### [TRY IT]
Whichever lines of the material contain "props", copy each of them.

### [EXTRACTED INFORMATION]

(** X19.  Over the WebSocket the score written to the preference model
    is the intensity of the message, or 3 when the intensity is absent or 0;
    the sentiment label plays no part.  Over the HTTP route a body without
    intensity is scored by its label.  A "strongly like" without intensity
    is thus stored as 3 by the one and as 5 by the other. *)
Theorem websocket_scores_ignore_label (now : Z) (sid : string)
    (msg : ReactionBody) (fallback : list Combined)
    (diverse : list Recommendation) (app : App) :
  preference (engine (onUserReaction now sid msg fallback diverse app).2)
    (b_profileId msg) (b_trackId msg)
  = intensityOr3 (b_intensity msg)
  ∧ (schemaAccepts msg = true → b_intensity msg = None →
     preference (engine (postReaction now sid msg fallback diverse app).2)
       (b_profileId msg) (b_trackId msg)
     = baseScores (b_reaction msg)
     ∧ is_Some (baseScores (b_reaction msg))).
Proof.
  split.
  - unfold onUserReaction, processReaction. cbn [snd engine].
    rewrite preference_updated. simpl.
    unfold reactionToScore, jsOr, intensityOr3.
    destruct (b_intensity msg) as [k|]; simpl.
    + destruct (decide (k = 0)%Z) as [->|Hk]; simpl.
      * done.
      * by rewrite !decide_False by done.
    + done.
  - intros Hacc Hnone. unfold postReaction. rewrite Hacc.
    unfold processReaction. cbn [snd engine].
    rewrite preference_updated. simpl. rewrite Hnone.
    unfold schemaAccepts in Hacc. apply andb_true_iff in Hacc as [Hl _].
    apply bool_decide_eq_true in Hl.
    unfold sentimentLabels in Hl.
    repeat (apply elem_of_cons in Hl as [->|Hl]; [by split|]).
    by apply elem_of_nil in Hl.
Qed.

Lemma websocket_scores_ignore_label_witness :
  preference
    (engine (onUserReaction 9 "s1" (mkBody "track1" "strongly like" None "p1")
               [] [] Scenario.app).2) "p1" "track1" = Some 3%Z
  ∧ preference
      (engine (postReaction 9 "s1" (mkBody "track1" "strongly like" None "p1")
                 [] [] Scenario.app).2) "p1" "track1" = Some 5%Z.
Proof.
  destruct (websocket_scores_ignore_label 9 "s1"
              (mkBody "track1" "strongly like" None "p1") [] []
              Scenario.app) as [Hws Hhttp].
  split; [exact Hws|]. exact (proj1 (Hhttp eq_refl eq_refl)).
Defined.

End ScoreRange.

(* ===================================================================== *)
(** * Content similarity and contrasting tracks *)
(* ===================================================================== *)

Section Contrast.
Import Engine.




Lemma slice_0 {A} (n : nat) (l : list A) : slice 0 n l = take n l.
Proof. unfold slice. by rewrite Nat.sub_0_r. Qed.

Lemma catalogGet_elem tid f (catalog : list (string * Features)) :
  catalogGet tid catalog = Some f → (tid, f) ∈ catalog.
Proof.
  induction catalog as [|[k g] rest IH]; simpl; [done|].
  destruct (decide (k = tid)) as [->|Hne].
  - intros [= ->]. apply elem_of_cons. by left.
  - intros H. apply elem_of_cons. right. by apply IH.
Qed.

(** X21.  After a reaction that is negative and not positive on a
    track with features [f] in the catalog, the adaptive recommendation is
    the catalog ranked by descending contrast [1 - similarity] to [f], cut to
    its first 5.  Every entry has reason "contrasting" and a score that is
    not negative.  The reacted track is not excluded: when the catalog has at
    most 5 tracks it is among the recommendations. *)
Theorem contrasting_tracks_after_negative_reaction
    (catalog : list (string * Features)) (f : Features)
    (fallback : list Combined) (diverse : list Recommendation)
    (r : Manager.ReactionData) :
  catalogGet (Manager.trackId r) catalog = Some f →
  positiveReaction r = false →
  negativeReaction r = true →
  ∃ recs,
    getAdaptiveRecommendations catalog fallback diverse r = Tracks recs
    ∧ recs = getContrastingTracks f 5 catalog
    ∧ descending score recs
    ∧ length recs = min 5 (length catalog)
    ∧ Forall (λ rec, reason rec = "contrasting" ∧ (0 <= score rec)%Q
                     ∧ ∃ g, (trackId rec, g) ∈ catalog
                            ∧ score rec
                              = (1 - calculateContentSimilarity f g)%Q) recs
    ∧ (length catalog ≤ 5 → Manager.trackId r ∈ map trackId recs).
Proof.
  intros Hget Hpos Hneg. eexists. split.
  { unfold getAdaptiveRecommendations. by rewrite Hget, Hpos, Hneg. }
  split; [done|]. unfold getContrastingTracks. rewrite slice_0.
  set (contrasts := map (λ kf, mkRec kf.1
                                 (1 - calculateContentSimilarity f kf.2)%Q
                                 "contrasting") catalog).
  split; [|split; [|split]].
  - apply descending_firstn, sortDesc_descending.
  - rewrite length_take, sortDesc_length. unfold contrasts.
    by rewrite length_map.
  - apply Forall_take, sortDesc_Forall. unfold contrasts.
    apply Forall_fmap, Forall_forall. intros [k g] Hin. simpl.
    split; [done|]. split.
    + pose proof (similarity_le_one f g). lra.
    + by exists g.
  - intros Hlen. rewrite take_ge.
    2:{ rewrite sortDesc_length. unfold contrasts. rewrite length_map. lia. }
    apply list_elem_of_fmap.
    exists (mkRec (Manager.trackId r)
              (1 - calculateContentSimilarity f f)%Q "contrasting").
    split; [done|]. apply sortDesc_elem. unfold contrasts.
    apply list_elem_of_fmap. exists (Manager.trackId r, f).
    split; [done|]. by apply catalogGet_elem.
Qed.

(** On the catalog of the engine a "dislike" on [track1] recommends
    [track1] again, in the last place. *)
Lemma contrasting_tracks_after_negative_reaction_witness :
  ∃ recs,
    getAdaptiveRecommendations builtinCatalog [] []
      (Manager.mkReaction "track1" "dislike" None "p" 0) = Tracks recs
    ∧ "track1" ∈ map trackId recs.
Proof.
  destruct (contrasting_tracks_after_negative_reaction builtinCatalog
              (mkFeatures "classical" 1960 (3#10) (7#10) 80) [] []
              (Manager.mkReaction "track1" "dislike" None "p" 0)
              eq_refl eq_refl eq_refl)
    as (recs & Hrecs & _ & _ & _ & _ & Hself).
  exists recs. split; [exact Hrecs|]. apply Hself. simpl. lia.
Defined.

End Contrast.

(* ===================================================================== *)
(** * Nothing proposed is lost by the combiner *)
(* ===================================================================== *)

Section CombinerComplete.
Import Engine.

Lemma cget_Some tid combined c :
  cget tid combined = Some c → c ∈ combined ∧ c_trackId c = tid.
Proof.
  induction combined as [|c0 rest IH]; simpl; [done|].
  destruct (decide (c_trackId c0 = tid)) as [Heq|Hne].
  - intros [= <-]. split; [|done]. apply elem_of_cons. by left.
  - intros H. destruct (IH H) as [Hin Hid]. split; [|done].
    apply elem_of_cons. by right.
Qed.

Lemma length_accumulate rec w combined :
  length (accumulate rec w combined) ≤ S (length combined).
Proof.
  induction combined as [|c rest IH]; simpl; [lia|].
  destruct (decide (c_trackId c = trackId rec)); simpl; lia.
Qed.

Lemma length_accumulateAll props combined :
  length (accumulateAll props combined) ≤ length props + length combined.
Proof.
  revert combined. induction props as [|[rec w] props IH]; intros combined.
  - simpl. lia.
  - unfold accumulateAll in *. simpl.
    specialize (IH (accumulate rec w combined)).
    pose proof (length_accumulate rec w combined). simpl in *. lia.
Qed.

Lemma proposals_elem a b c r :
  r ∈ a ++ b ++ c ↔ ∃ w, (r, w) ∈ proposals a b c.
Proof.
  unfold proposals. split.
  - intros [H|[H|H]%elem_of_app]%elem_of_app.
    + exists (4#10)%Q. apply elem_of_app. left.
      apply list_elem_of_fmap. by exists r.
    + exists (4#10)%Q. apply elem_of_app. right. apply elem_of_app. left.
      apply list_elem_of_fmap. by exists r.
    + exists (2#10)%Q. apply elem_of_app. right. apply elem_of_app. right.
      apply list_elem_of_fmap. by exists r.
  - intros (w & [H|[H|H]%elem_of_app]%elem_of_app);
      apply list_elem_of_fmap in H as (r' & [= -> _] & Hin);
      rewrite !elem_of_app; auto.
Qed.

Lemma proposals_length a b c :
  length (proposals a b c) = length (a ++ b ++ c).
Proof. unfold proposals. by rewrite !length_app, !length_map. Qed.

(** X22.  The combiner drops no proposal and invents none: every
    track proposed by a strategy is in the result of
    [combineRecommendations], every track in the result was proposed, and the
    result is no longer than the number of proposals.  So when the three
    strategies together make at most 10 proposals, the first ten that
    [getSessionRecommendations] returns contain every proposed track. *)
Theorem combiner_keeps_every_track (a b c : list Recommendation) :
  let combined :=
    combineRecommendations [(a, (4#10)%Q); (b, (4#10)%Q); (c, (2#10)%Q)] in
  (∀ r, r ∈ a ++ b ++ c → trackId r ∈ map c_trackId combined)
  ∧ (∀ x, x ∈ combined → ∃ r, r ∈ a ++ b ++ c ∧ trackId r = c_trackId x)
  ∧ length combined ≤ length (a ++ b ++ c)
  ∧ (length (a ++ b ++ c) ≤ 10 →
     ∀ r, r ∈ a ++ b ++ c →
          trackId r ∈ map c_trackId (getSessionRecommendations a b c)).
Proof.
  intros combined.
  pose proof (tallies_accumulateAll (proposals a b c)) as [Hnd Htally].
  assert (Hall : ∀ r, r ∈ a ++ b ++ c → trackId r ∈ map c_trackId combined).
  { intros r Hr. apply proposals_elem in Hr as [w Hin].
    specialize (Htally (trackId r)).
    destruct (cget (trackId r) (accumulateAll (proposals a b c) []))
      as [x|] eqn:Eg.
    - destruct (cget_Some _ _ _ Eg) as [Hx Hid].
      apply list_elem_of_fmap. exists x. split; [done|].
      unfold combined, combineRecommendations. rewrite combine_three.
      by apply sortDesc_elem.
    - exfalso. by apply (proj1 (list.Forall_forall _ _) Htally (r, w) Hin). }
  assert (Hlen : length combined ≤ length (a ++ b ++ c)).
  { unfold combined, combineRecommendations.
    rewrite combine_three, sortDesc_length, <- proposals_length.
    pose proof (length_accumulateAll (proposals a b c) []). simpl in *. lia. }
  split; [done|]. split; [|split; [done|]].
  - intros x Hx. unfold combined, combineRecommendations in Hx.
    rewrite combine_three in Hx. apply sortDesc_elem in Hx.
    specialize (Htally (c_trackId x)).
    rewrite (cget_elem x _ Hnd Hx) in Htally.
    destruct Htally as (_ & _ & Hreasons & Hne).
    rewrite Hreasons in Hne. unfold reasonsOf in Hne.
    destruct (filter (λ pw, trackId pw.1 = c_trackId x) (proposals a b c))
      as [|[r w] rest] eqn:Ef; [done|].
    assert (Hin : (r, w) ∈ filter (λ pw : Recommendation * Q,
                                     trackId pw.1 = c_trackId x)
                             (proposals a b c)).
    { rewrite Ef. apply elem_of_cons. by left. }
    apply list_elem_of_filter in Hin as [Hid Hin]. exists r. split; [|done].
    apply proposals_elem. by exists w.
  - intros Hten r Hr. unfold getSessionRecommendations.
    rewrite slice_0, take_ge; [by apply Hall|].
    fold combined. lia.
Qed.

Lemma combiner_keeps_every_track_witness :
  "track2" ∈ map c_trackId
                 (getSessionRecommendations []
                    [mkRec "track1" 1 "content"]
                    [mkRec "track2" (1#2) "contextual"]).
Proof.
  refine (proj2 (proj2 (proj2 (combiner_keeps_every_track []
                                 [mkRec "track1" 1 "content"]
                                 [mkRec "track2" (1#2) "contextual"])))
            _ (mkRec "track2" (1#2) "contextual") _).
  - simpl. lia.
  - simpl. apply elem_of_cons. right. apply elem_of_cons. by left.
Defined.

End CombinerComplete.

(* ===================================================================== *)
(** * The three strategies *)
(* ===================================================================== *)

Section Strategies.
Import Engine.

### [RESPONSE TO THE TASK]
Lemma length_accumulateAll props combined :
  length (accumulateAll props combined) ≤ length props + length combined.
  revert combined. induction props as [|[rec w] props IH]; intros combined.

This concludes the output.